In the course of the centuries, I was able to tell the audience, only one exception to this sad mutual neglect ever broke the rule. That was the painting collection built by King Willem II of the Netherlands (1792-1849; r. 1840-49). The catalogue of the auction sale held of his collection in 1850 lists eight paintings by Rembrandt and eight by Rubens; the rest of the collection attests to a deliberate attempt to balance the art of the northern and southern Netherlands, with 27 seventeenth-century paintings from Flanders and 26 from Holland. I did not think it was cynical to add that Willem had a personal interest in this approach to the art of his fatherland. Fatherland is indeed the word; when Willem began to collect, his father was king of a shortlived country joining the southern provinces of the Netherlands to the northern ones. That arrangement, so attractive to the House of Orange, did not last long, but son Willem never gave up the unrealistic hope that he would some day rule over all of the Seventeen Provinces. His art collection, I told my audience, reflected this ambition.
The event of that spring day eight years ago had more resonance than the lecture itself. The room in which I was speaking, the great hall of the Academy, was housed in the very building, erected by Willem I as a Brussels palace, where Willem II and his wife Anna Pavlovna lived before the Belgian breakaway drove them to The Hague. I don’t know about the audience, but I found this thrilling. After the lecture I was approached by a friendly man who had not participated in the question period. “Mr. Schwartz,” he said, “I have something to show you that is not known to many people. The room next door where the Academy is now serving drinks was the gallery where those paintings you were talking about once hung. There are still traces of that function on the walls. The hooks from which the paintings were hung are still in place. Because the Palace of the Academy is on the list of protected monuments, fixtures like those cannot be removed.” (Actually, I recall him saying that the hooks themselves were on the monuments list, but I cannot swear to that or find them on the published list.) We moved next door, and indeed there they were.
I display the photo above, taken with my telephone camera, in memory of that revelation and in anticipation of the exhibition on Willem II’s art collection coming to the Dordecht Museum from the Hermitage on March 5th.
Here are my other two pictures of the hooks. Even if they, like Willem II, are silently awaiting the reunification of the Netherlands, the paintings will still not be returned. Quite unnecessarily, they were auctioned off in 1850 and are now spread all over the world.
For two other columns referring to Willem II’s art collection see Schwartzlist 111, An inglorious anniversary, and 123: The love of three Oranges.
© Gary Schwartz 2014. Published on the Schwartzlist on 17 January 2014.
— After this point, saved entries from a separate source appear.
(** ** Flags *)

Example flag_defaults :
  objectSize (default_world "1") = 10485760 /\
  metaCount (default_world "1") = 1 /\
  metaSize (default_world "1") = 1024 /\
  objectSize (sample_world "1" "1" 4 1 2) = 4.
Proof. repeat split. Qed.

(** ** Traces of the setup *)

Lemma appended_names (names : list string) (rest : list Event) :
  Forall (fun e => is_append e = false) rest ->
  appended ((EvAppend <$> names) ++ rest) = names.
Proof.
  intros Hrest. unfold appended. rewrite omap_app.
  replace (omap _ rest) with (@nil string).
  - rewrite app_nil_r. induction names as [|n names IH]; [done|].
    simpl in *. by f_equal.
  - induction Hrest as [|e rest He _ IH]; [done|].
    destruct e; simpl in *; try done.
Qed.

Lemma main_setup_appended (v : Variant) (w : World) (c : Z) :
  Atoi (Getenv w "CONCURRENCY") = inl c ->
  appended (fst (main_setup v w)) = gen_objectNames (object_name v w) c.
Proof.
  intros Hc. unfold main_setup. rewrite Hc.
  destruct (bytes_Repeat filler (objectSize w)); simpl.
  - apply appended_names. by repeat constructor.
  - rewrite <- app_assoc. apply appended_names. by repeat constructor.
Qed.

(** C2. For every concurrency [c >= 0] that [CONCURRENCY] parses to, the
    driver appends exactly [c] object names, no two of them equal, and the
    name at position [i] (from 0) is the name of the index [i + 1]: the
    text ["object-"], the [NODE] value, a dash and the decimal digits of
    [i + 1] in the record-line revision, the text ["object"] and these
    digits in the other. The [NODE] value is part of the name: a run of
    the record-line revision under another [NODE] value makes none of
    these names, whatever its concurrency. *)
Theorem object_names_generated (v : Variant) (w : World) (c : Z) :
  Atoi (Getenv w "CONCURRENCY") = inl c -> 0 <= c ->
  let names := appended (fst (main_setup v w)) in
  length names = Z.to_nat c /\
  NoDup names /\
  (forall i : nat, (i < Z.to_nat c)%nat ->
     names !! i = Some (object_name v w (Z.of_nat i + 1))) /\
  object_name RecordLine w = Sprintf_object_node (Getenv w "NODE") /\
  object_name HumanReadable w = Sprintf_object /\
  (forall i : nat, (i < Z.to_nat c)%nat ->
     names !! i
     = Some match v with
            | RecordLine =>
                "object-" +:+ Getenv w "NODE" +:+ "-" +:+ fmt_d (Z.of_nat i + 1)
            | HumanReadable => "object" +:+ fmt_d (Z.of_nat i + 1)
            end) /\
  (v = RecordLine ->
   forall (w' : World) (c' : Z),
     Atoi (Getenv w' "CONCURRENCY") = inl c' ->
     Getenv w' "NODE" <> Getenv w "NODE" ->
     forall name : string,
       name ∈ names -> name ∉ appended (fst (main_setup RecordLine w'))).
Proof.
  intros Hc Hpos names. subst names.
  rewrite (main_setup_appended v w c Hc).
  pose proof (Atoi_in_range _ _ Hc) as [_ Hmax].
  rewrite gen_objectNames_spec by done.
  split; [by rewrite length_fmap, length_seqZ|].
  split; [apply (NoDup_fmap_2 _ (Inj0 := object_name_inj v w)), NoDup_seqZ|].
  assert (forall i : nat, (i < Z.to_nat c)%nat ->
            (object_name v w <$> seqZ 1 c) !! i
            = Some (object_name v w (Z.of_nat i + 1))) as Hat.
  { intros i Hi. rewrite list_lookup_fmap, lookup_seqZ_lt by lia.
    simpl. do 2 f_equal. lia. }
  split; [exact Hat|]. split; [done|]. split; [done|]. split.
  - intros i Hi. rewrite (Hat i Hi). by destruct v.
  - intros -> w' c' Hc' Hnode name.
    rewrite (main_setup_appended _ _ _ Hc').
    pose proof (Atoi_in_range _ _ Hc') as [_ Hmax'].
    rewrite gen_objectNames_spec by done.
    intros (i & -> & Hi%elem_of_seqZ)%list_elem_of_fmap
           (j & Heq & Hj%elem_of_seqZ)%list_elem_of_fmap.
    simpl in Heq. apply Sprintf_object_node_inj2 in Heq as [Heq _]; [|lia..].
    by rewrite Heq in Hnode.
Qed.

Lemma object_names_generated_witness :
  Atoi (Getenv (sample_world "3" "7" 4 1 2) "CONCURRENCY") = inl 3 /\ 0 <= 3 /\
  let names := appended (fst (main_setup RecordLine (sample_world "3" "7" 4 1 2))) in
  length names = Z.to_nat 3 /\
  NoDup names /\
  (forall i : nat, (i < Z.to_nat 3)%nat ->
     names !! i
     = Some (object_name RecordLine (sample_world "3" "7" 4 1 2) (Z.of_nat i + 1))) /\
  object_name RecordLine (sample_world "3" "7" 4 1 2)
  = Sprintf_object_node (Getenv (sample_world "3" "7" 4 1 2) "NODE") /\
  object_name HumanReadable (sample_world "3" "7" 4 1 2) = Sprintf_object /\
  (forall i : nat, (i < Z.to_nat 3)%nat ->
     names !! i
     = Some ("object-" +:+ Getenv (sample_world "3" "7" 4 1 2) "NODE" +:+ "-"
               +:+ fmt_d (Z.of_nat i + 1))) /\
  (RecordLine = RecordLine ->
   forall (w' : World) (c' : Z),
     Atoi (Getenv w' "CONCURRENCY") = inl c' ->
     Getenv w' "NODE" <> Getenv (sample_world "3" "7" 4 1 2) "NODE" ->
     forall name : string,
       name ∈ names -> name ∉ appended (fst (main_setup RecordLine w'))).
Proof.
  split; [reflexivity|]. split; [lia|].
  apply (object_names_generated RecordLine (sample_world "3" "7" 4 1 2) 3);
    [reflexivity|lia].
Defined.

Example object_names_sample :
  appended (fst (main_setup RecordLine (sample_world "3" "7" 4 1 2)))
  = ["object-7-1"; "object-7-2"; "object-7-3"] /\
  appended (fst (main_setup HumanReadable (sample_world "3" "7" 4 1 2)))
  = ["object1"; "object2"; "object3"].
Proof. split; vm_compute; reflexivity. Qed.

(** ** The process: what every interleaving keeps *)

Section ProcessFacts.

Variable v : Variant.
Variable w : World.
Variable conc : Z.
Variable data : list Byte.byte.

Local Abbreviation step := (step v w conc data).

Lemma step_running (p p' : Proc) : step p p' -> exited p = None.
Proof. by destruct 1. Qed.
Yesterday evening Loekie and I finally found time to visit the Malevich exhibition in the Stedelijk Museum on Kazimir Malevich. One of the many surprises we underwent is that a major anniversary is coming up a month from now. On 19 February 1914, at what is always called a “tumultuous meeting” of the Jack of Diamonds artists’ association in Moscow, the Ukrainian-Russian artist Kazimir Malevich declared reason to be abolished. The Stedelijk puts it thus in a wall tekst: “During his proclamation, Malevich wore a large wooden spoon on the lapel of his jacket, which, together with the motif of a saw, became the emblem of his new movement. It is no coincidence that both the spoon and the saw occupy a prominent place in the painting An Englishman in Moscow of that same year.”
Kazimir Malevich (1879-1935), An Englishman in Moscow, 1914. Amsterdam, Stedelijk Museum
There can be no doubt that Malevich was right, and that since February 1914 – Malevich called the new regime Februarism – reason has played a distinctly subordinate role in human affairs, including art. It’s time to face up to this. We can start by celebrating the first centenary of Februarism by wearing a wooden spoon on Wednesday, February 19th.
Revised on 18 January, thanks to a query by Bill Marx of The Arts Fuse, where this note is syndicated; in the original version January and February were confused.